I will try and 'scan' the box and post a picture of the box.


----------



## Cherryville Chuck (Sep 28, 2010)

You have to be very careful with red cedar. It is very prone to splitting along grain lines if you wedge anything into it. If the foot went in tight you may need to pull it out and shave it down to a comfort fit. 
To repair the damage you can try pulling the cracks back together and if you can they may stay closed with glue; you can fill the crack with colored filler; saw thru the crack the length of the board and glue it back together; or you can drill a long dowel in from the side for reinforcement and that might help keep the crack closed up with glue. If you have some tapered plug cutters like the ones that Lee Valley sells you can cover the dowel almost invisibly.


----------



## paduke (Mar 28, 2010)

Charles nailed it dowel and plug


----------



## Web Shepherd (Feb 8, 2012)

Charlie ~ Thanks for posting this question and including a photo. This is instructive for the rest of us. Charles provided some good info. Please come back and post your solution for fixing your cracked cedar. A photo or two would be nice for comparison. Good luck.


----------



## Marvingee (Nov 9, 2012)

I would also go the route of dowel, glue and plug and try to stay off the surface.


----------



## mardav111 (Oct 17, 2012)

If I were going to use a plug anyway , why not use a screw instead of a dowel?It would be hard to get glue to a dowel in such a deep hole as you would have to drill for it.I would get a long enough screw , then drill a hole deep enough for it and the plug , clamp it and screw it.
Whatever you do , good luck with the cedar wood. It can be finnicky.


----------



## OPG3 (Jan 9, 2011)

Or, you could do what I've done and just resign to never use cedar again. In the early 1980's Joy and I bought a cedar-sided house. It was a great house, except for the siding. We vowed to each other after that house was sold and agreed to NEVER buy another cedar-sided house again! I am convinced that red cedar is best left as a tree!..And have you ever seen it burn? It is very scarey - no other dry wood that I am familiar with burns so rapidly. Brick or rock veneer from now on - for me..


----------



## Garyk (Dec 29, 2011)

All of the posters gave good advice, especially Chuck.

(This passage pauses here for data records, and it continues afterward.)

(** X15.  The anchor of every title is made of the characters [a-z0-9] and
    "-" only and has no two "-" in a row; deriving the anchor of an anchor
    gives the anchor back. *)
Theorem X15_heading_id_is_a_fixed_point title :
  More.anchor_chars (BlogPage.heading_id title) = true /\
  More.double_dash (BlogPage.heading_id title) = false /\
  BlogPage.heading_id (BlogPage.heading_id title) = BlogPage.heading_id title.
Proof.
  rewrite !heading_id_anchor_spec. unfold Anchor.anchor_spec.
  pose proof (AnchorFacts.alnum_runs_are_runs (Str.toLowerCase title)) as H.
  pose proof (AnchorMore.concat_anchor_chars _ H) as Hc.
  split; [exact Hc|]. split; [apply AnchorMore.concat_no_double_dash, H|].
  rewrite (AnchorMore.toLowerCase_fixed _ Hc).
  rewrite (AnchorMore.alnum_runs_concat _ H). reflexivity.
Qed.

(** ** Reading time *)

Lemma of_N_min_read n : (Str.of_N n ++ " min read")%string <> EmptyString.
Proof.
  destruct (Str.of_N n); cbn; discriminate.
Qed.

(** X16.  [calculateReadingTime] never answers less than one minute: the
    number it prints is at least 1 for every body.  For a body that is not
    empty and neither starts nor ends with white space, the number is the
    ceiling of its word count over 200. *)
Theorem X16_reading_time_at_least_one_minute content :
  (exists minutes,
      (1 <= minutes)%N /\
      Blog.calculateReadingTime content
        = (Str.of_N minutes ++ " min read")%string) /\
  (Words.is_empty content = false ->
   Words.starts_with_space content = false ->
   Words.ends_with_space content = false ->
   Blog.calculateReadingTime content =
   (Str.of_N (Math_ceil_div (N.of_nat (Words.words content)) 200)
    ++ " min read")%string).
Proof.
  split; [|apply ReadingTime.calculateReadingTime_trimmed].
  exists (Math_ceil_div (Blog.wordCount content) Blog.wordsPerMinute).
  split; [|reflexivity].
  pose proof (ReadingTime.wordCount_positive content) as Hp.
  destruct (ReadingTime.Math_ceil_div_spec (Blog.wordCount content)
              Blog.wordsPerMinute ltac:(reflexivity)) as [Hle _].
  unfold Blog.wordsPerMinute in *. 
  destruct (Math_ceil_div (Blog.wordCount content) 200); lia.
Qed.
(** * TellStore: the paged log substrate and the row-store page collector

    A shallow embedding of [util/Log.cpp] and
    [deltamain/rowstore/RowStorePage.cpp].

    Machine integers are values of [Z] with their wrap-around written
    out ([u32], [u64]).  The log is lock-free code: every method is cut
    at its accesses to shared memory, each access is one atomic step of
    a per-thread program counter, and a schedule interleaves the steps
    of all threads (sequentially consistent atomics, as the methods use
    the default memory order). *)

From Stdlib Require Import ZArith Lia Bool List.
From stdpp Require Import base option numbers list gmap.

Local Open Scope Z_scope.

(** [lia] also decides goals with division and remainder by a constant. *)
Ltac Zify.zify_post_hook ::= Z.to_euclidean_division_equations.

(** ** Machine arithmetic *)

Definition u32 (x : Z) : Z := x mod 2 ^ 32.
Definition u64 (x : Z) : Z := x mod 2 ^ 64.

(** [std::atomic<T>::compare_exchange_strong(expected, desired)] on a
    cell holding [cur]: the new cell value, the success flag and the
    new value of [expected]. *)
Definition compare_exchange_strong (cur expected desired : Z) : Z * bool * Z :=
  if cur =? expected then (desired, true, expected) else (cur, false, cur).

(** The constants of [Log.hpp] and [config.h], which the sources of the
    log only use: the size reserved for an entry header, the size
    reserved for a page header, and the page size. *)
Class Layout : Type := mkLayout {
  LOG_ENTRY_SIZE : Z;
  LOG_HEADER_SIZE : Z;
  TELL_PAGE_SIZE : Z
}.

Module Log.

Section Layout.

Context {L : Layout}.

Definition MAX_ENTRY_SIZE : Z := TELL_PAGE_SIZE - LOG_HEADER_SIZE.

(** The layout the log relies on: an entry header that is no larger
    than one 16-byte alignment unit, a page header that puts the data
    area at offset 8 of a 16-byte unit, room for one entry header in a
    page, and pages whose byte positions fit 30 bits. *)
Definition layout_ok : Prop :=
  0 < LOG_ENTRY_SIZE <= 16 /\
  0 <= LOG_HEADER_SIZE /\ LOG_HEADER_SIZE mod 16 = 8 /\
  LOG_HEADER_SIZE + LOG_ENTRY_SIZE <= TELL_PAGE_SIZE /\
  TELL_PAGE_SIZE < 2 ^ 30.

(** Modelled from the spec: [LogEntry::entrySizeFromSize] is defined in
    [Log.hpp]; the entry size is the payload size plus the header,
    rounded up to 16, computed on 32-bit unsigned values. *)
Definition entrySizeFromSize (size : Z) : Z :=
  let s := u32 (size + LOG_ENTRY_SIZE) in
  u32 (s + (if s mod 16 =? 0 then 0 else 16 - s mod 16)).

(** ** Log entries *)

Record LogEntry := mkLogEntry { mSize : Z; mType : Z }.

(** Pages are handed out zeroed: a free entry has a zero header. *)
Definition free_entry : LogEntry := mkLogEntry 0 0.

(** Modelled from the spec: [LogEntry::sizeAndSealed] and
    [LogEntry::seal] are defined in [Log.hpp]; the header encodes
    [(payloadSize << 1) | acquiredBit] and sealing clears the bit. *)
Definition sizeAndSealed (e : LogEntry) : Z * bool :=
  (Z.shiftr (mSize e) 1, Z.land (mSize e) 1 =? 0).

Definition seal_entry (e : LogEntry) : LogEntry :=
  mkLogEntry (Z.ldiff (mSize e) 1) (mType e).

(** [LogEntry::tryAcquire], Log.cpp:37.  The exchange on [mSize] is the
    only access other threads race with; the store to [mType] follows
    it on success. *)
Definition tryAcquire_cas (size : Z) (e : LogEntry) : LogEntry * Z * bool :=
  let s := u32 (Z.lor (u32 (Z.shiftl size 1)) 1) in
  let exp := 0 in
  let '(cur, ok, exp) := compare_exchange_strong (mSize e) exp s in
  if negb ok then (e, entrySizeFromSize (Z.shiftr exp 1), false)
  else (mkLogEntry cur (mType e), 0, true).

Definition tryAcquire_type (type : Z) (e : LogEntry) : LogEntry :=
  mkLogEntry (mSize e) type.

Definition tryAcquire (size type : Z) (e : LogEntry) : LogEntry * Z :=
  let '(e1, res, ok) := tryAcquire_cas size e in
  if ok then (tryAcquire_type type e1, 0) else (e1, res).

(** ** Log pages *)

Definition page_id := nat.

Record LogPage := mkLogPage {
  mOffset : Z;                    (* (bytesUsed << 1) | unsealedBit *)
  mNext : option page_id;
  mData : gmap Z LogEntry         (* entry headers by byte position in data() *)
}.

(** Modelled from the spec: the constructor of [LogPage] is in
    [Log.hpp]; pages are born unsealed and empty. *)
Definition fresh_page : LogPage := mkLogPage 1 None ∅.

Definition entry_at (pg : LogPage) (pos : Z) : LogEntry :=
  default free_entry (mData pg !! pos).

Definition set_entry (pg : LogPage) (pos : Z) (e : LogEntry) : LogPage :=
  mkLogPage (mOffset pg) (mNext pg) (<[pos := e]> (mData pg)).

Definition set_offset (pg : LogPage) (o : Z) : LogPage :=
  mkLogPage o (mNext pg) (mData pg).

Definition set_next (pg : LogPage) (n : option page_id) : LogPage :=
  mkLogPage (mOffset pg) n (mData pg).
(** * A verification model of [main.py]

    The program is two processes: an HTTP server ([HTTPRequestHandler],
    port 3000) that serves static pages and forwards a submitted form
    over TCP, and a socket server ([socket_server], port 5001) that reads
    one JSON message per connection and stores it in MongoDB.

    Python values are carried as follows.
    - [bytes] and [str] are both Rocq strings.  A [str] is carried by its
      UTF-8 text, so comparison with an ASCII literal, emptiness and
      concatenation mean what they mean in Python.
    - a [dict] that is written out or sent is the list of its items, in
      insertion order; a [dict] that is only looked up, and a record that
      the datastore keeps, is a [gmap].
    - an exception is a class tag with its message, [str(e)].
    - code that performs I/O runs in a state-and-exception monad: the
      state records the calls made and the output written, the outcome
      of each external call is read from an environment. *)

From stdpp Require Import gmap strings list fin_maps.
From Stdlib Require Import ZArith Ascii String.

#[local] Set Warnings "-register-all".
#[local] Open Scope string_scope.

Abbreviation bytes := string (only parsing).
Abbreviation str := string (only parsing).

(** ** Exceptions and results *)

(** The exception classes the program can meet.  All of them derive from
    [Exception]; [JSONDecodeError] and [UnicodeDecodeError] derive from
    [ValueError]. *)
Inductive exn_class :=
| OSError
| ValueError
| UnicodeDecodeError
| JSONDecodeError
| AttributeError
| IndexError
| RecursionError
| OverflowError
| PyMongoError.

Record exn := Exn { exn_cls : exn_class; exn_text : str }.

(** [isinstance(e, json.JSONDecodeError)]: the class has no subclass. *)
Definition is_JSONDecodeError (e : exn) : bool :=
  match exn_cls e with
  | JSONDecodeError => true
  | _ => false
  end.

Inductive res (A : Type) :=
| Ok (a : A)
| Raise (e : exn).
Arguments Ok {A} a.
Arguments Raise {A} e.

(** ** The monad of effectful code

    A computation takes the state and gives a result with the new state.
    A raised exception keeps the state reached so far, as in Python. *)
Definition M (S A : Type) : Type := S -> res A * S.

#[global] Instance M_ret {S} : MRet (M S) := fun A a s => (Ok a, s).
(** * A shallow embedding of [latest.py]: the [PaperClassifier] pipeline

    The development follows the Python source function by function.

    - Python [int] is [Z].  Python [float] values (similarity scores,
      means, ratios, metrics) are exact rationals [Q]: rounding is not
      modelled.  For the ratio of [_similar_strings], the quotient of
      two integers compared with the literal [0.7], the rational and
      the floating comparison agree for strings shorter than 2^49
      characters, quotient and literal being correctly rounded.
    - Python [str] is [string] over single-byte characters: [lower]
      acts on [A-Z], and the whitespace of [strip] is the ASCII part of
      [str.isspace].
    - An exception is a value of [Py.exn], which stands for the
      subclasses of [Exception]; code that may raise returns
      [Py.result A], and a method that also reads or writes [self] is
      a function from the instance to [Py.result (A * instance)].
    - The vector store, the question-answering model and the seeded
      shuffle of [KFold] are outside the source file; they are the
      fields of the class [Externals], over which every definition and
      theorem is generic.  [KFold] itself is modelled as scikit-learn
      implements it. *)

From Stdlib Require Import ZArith QArith Qminmax Lqa Lia.
From Stdlib Require Import List String Ascii Bool Arith Permutation.
From Stdlib Require Import DecimalString.
Import ListNotations.

Set Implicit Arguments.

Local Open Scope list_scope.
Local Open Scope string_scope.

(** ** Python primitives *)

Module Py.

(** The subclasses of [Exception] that the source can meet.
    [RuntimeError] stands for any exception raised inside an external
    service, carrying the text that [str(e)] returns. *)
Inductive exn : Type :=
| ZeroDivisionError
| KeyError (key : string)
| ValueError (msg : string)
| IndexError (msg : string)
| RuntimeError (msg : string).

(** [repr] of a key without quote characters. *)
Definition repr (s : string) : string := "'" ++ s ++ "'".

(** [str(e)]. *)
Definition str_exn (e : exn) : string :=
  match e with
  | ZeroDivisionError => "division by zero"
  | KeyError k => repr k
  | ValueError m => m
  | IndexError m => m
  | RuntimeError m => m
  end.

(** The error monad of code that may raise. *)
Definition result (A : Type) : Type := (exn + A)%type.

Definition ret {A} (a : A) : result A := inr a.
Definition raise {A} (e : exn) : result A := inl e.
Definition bind {A B} (m : result A) (k : A -> result B) : result B :=
  match m with
  | inl e => inl e
  | inr a => k a
  end.

(** [try: m except Exception as e: h e]. *)
Definition try_except {A} (m : result A) (h : exn -> A) : A :=
  match m with
  | inl e => h e
  | inr a => a
  end.

(** A [for] loop whose body may raise, threading the loop state. *)
Fixpoint for_each {A S} (body : S -> A -> result S) (l : list A) (s : S)
  : result S :=
  match l with
  | [] => ret s
  | a :: l' => bind (body s a) (for_each body l')
  end.

(** *** Numbers *)

Definition int_to_float (n : Z) : Q := inject_Z n.

(** [a / b] on integers: true division. *)
Definition truediv (a b : Z) : result Q :=
  if (b =? 0)%Z then raise ZeroDivisionError
  else ret (int_to_float a / int_to_float b)%Q.

(** [a / b] on floats. *)
Definition fdiv (a b : Q) : result Q :=
  if Qeq_bool b 0 then raise ZeroDivisionError else ret (a / b)%Q.

(** [a > b]. *)
Definition gt (a b : Q) : bool := negb (Qle_bool a b).

(** [len(l)] and [len(s)]. *)
Definition len {A} (l : list A) : Z := Z.of_nat (List.length l).
Definition slen (s : string) : Z := Z.of_nat (String.length s).

Definition fsum (l : list Q) : Q := fold_left Qplus l 0%Q.

(** [np.mean(l)].  NumPy answers [nan] on an empty list; every call
    in this file is reached with a list that has an element. *)
Definition np_mean (l : list Q) : Q := (fsum l / int_to_float (len l))%Q.

(** [max(l, key=key)]: the first element whose key no later strictly
    larger key displaces; [ValueError] on an empty sequence. *)
Definition max_by {A} (key : A -> Q) (l : list A) : result A :=
  match l with
  | [] => raise (ValueError "max() arg is an empty sequence")
  | a :: l' =>
      ret (fold_left (fun best x => if gt (key x) (key best) then x else best)
                     l' a)
  end.

(** *** Strings *)

Definition chars (s : string) : list ascii := list_ascii_of_string s.
Definition of_chars (l : list ascii) : string := string_of_list_ascii l.

Definition lower_char (c : ascii) : ascii :=
  let n := nat_of_ascii c in
  if ((65 <=? n) && (n <=? 90))%nat then ascii_of_nat (n + 32) else c.

(** [s.lower()]. *)
Definition lower (s : string) : string := of_chars (map lower_char (chars s)).

Definition isspace (c : ascii) : bool :=
  let n := nat_of_ascii c in
  (((9 <=? n) && (n <=? 13)) || ((28 <=? n) && (n <=? 32)))%nat.

Fixpoint lstrip_chars (l : list ascii) : list ascii :=
  match l with
  | [] => []
  | c :: l' => if isspace c then lstrip_chars l' else l
  end.

Definition rstrip_chars (l : list ascii) : list ascii :=
  rev (lstrip_chars (rev l)).

(** [s.strip()]. *)
Definition strip (s : string) : string :=
  of_chars (rstrip_chars (lstrip_chars (chars s))).

(** [s.replace(a, b)] for single characters. *)
Definition replace_char (a b : ascii) (s : string) : string :=
  of_chars (map (fun c => if Ascii.eqb c a then b else c) (chars s)).

(** [s[:n]]. *)
Definition prefix (n : nat) (s : string) : string :=
  of_chars (firstn n (chars s)).

(** [s[i:j]]. *)
Definition substring (i j : nat) (s : string) : string :=
  of_chars (firstn (j - i) (skipn i (chars s))).

(** [str(n)] for an integer. *)
Definition str_int (n : Z) : string :=
  DecimalString.NilZero.string_of_int (Z.to_int n).

(** [s.split(sep)] for a single character: never empty. *)
Fixpoint split_chars (sep : ascii) (l : list ascii) : list (list ascii) :=
  match l with
  | [] => [[]]
  | c :: l' =>
      if Ascii.eqb c sep then [] :: split_chars sep l'
      else match split_chars sep l' with
           | [] => [[c]]
           | seg :: segs => (c :: seg) :: segs
           end
  end.

Definition split (sep : ascii) (s : string) : list string :=
  map of_chars (split_chars sep (chars s)).

(** [sep.join(l)]. *)
Fixpoint join (sep : string) (l : list string) : string :=
  match l with
  | [] => EmptyString
  | [s] => s
  | s :: l' => s ++ sep ++ join sep l'
  end.

(** [l[i]] for [i >= 0]. *)
Definition index {A} (l : list A) (i : nat) : result A :=
  match nth_error l i with
  | Some a => ret a
  | None => raise (IndexError "list index out of range")
  end.

(** [l[i:j]]. *)
Definition slice {A} (i j : nat) (l : list A) : list A :=
  firstn (j - i) (skipn i l).

(** [np.array(l)[idx].tolist()]: the elements of [l] at the indices
    [idx], in the order of [idx]. *)
Fixpoint take {A} (l : list A) (idx : list nat) : result (list A) :=
  match idx with
  | [] => ret []
  | i :: idx' =>
      match nth_error l i with
      | None => raise (IndexError "index out of bounds")
      | Some a => bind (take l idx') (fun r => ret (a :: r))
      end
  end.

(** [any(f(x) for x in l)]. *)
Definition any {A} (f : A -> bool) (l : list A) : bool := existsb f l.

End Py.

Notation "x <- m ;; k" := (Py.bind m (fun x => k))
  (at level 61, m at next level, right associativity).

(** ** The data classes *)

(** [pathlib.Path], kept as the three parts the source reads. *)
Record Path : Type := mkPath {
  parent : string;
  stem : string;
  suffix : string
}.

Definition str_path (p : Path) : string :=
  parent p ++ "/" ++ stem p ++ suffix p.

Record Paper : Type := mkPaper {
  content : string;
  path : Path;
  is_reference : bool;
  label : option string;
  conference : option string
}.
(** * The survey engine: response store, navigation and condition evaluator

    A shallow embedding of [surveyData.js], [conditionEvaluator.js] and the
    validation part of [surveyNavigation.js].

    - JavaScript values are the JSON-shaped values the survey definition and
      the stored responses are made of.  A number value is an integer (what
      [parseFloat] and ToNumber read from a string is a rational); an object
      is the list of its own properties in enumeration order; two objects (or
      two arrays) that come from different places are never the same
      reference, so [===] between them is [false].  Of the prototype chain
      the part the engine can meet is modelled: what the response map
      inherits, see [responses_at].
    - Strings are byte strings; white space is the ASCII part of the
      ECMAScript [WhiteSpace] and [LineTerminator] classes.
    - A function that may throw returns [Exc]; functions that write the module
      state [surveyState] or [localStorage] are state transformers over
      [World].  Changes of the page (the DOM) are not modelled.
    - The responses item of the storage is modelled by what [JSON.parse] makes
      of its text. *)

From Stdlib Require Import List String Ascii ZArith QArith Bool Lia.
From Stdlib Require Import DecimalString ZifyBool.
Import ListNotations.
Open Scope string_scope.
Open Scope Z_scope.

Set Implicit Arguments.
Set Warnings "-register-all".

Cedar is more prone to cracking than most other species. Try to get the clearest cedar you can if you want to use it. Kiln dried if possible. To fix cracks I like to mix sawdust from the board with glue or epoxy to get a good color match. Most big box fillers won't match. If you want store bought fillers buy from a woodworking supply store. They usually have a better grade of filler (especially if they build things). Best I have found comes from a cabinet shop. As Chuck said the art of woodworking is covering up the goofs so no one_ else_ knows they were ever there.


----------



## senebraskaee (Apr 29, 2012)

*How about "Super Glue"?*

I have used so-called "super glue" for similar cracks, a trick I learned from the wood turning community. Glue and clamp. The glue gets into the smallest cracks and if you have an acetone wetted rag handy you can remove it from the surface so it does not show. Not as elegant as a dowel and plug but it does work.
Be sure to have good ventilation, both super glue and acetone have strong fumes.


----------



## DaninVan (Jan 1, 2012)

Probably too late now, Charlie, but sawing/routering a slot across the ends of the boards, and gluing in a full width hardwood spline should prevent the Cedar grain from splitting.
I use Cedar all the time, but not for anything elegant!


----------



## Cherryville Chuck (Sep 28, 2010)

As Dan suggests, you have to be careful what you use red cedar for. It generally isn't used for furniture because it dents very easily, it splits very easily, and it is hard to glue because of the aromatic resins in the wood. Those resins help it to tolerate weather very well. It is good for fencing and outside decking although still needs weather treatment. It also carves very easily and makes good signs. I used some thin cedar T&G paneling above my bath tub surround and oiled it with Behr Scandanavian Oil Finish and it looks as good now as the day I did 15 or so years ago.
You can make a very deep groove in cedar with a fingernail so it doesn't take a beating. The fact that it splits so easily along grain lines is one reason why it has been used for roof shakes and I have made many of them in my younger days with fro and mallet. (The other reason is the aromatic resins that make it weather resistant.) If you make a joint using cedar it has to have a relaxed fit. Hammer it together and it will split. It is a very attractive wood so it certainly has uses.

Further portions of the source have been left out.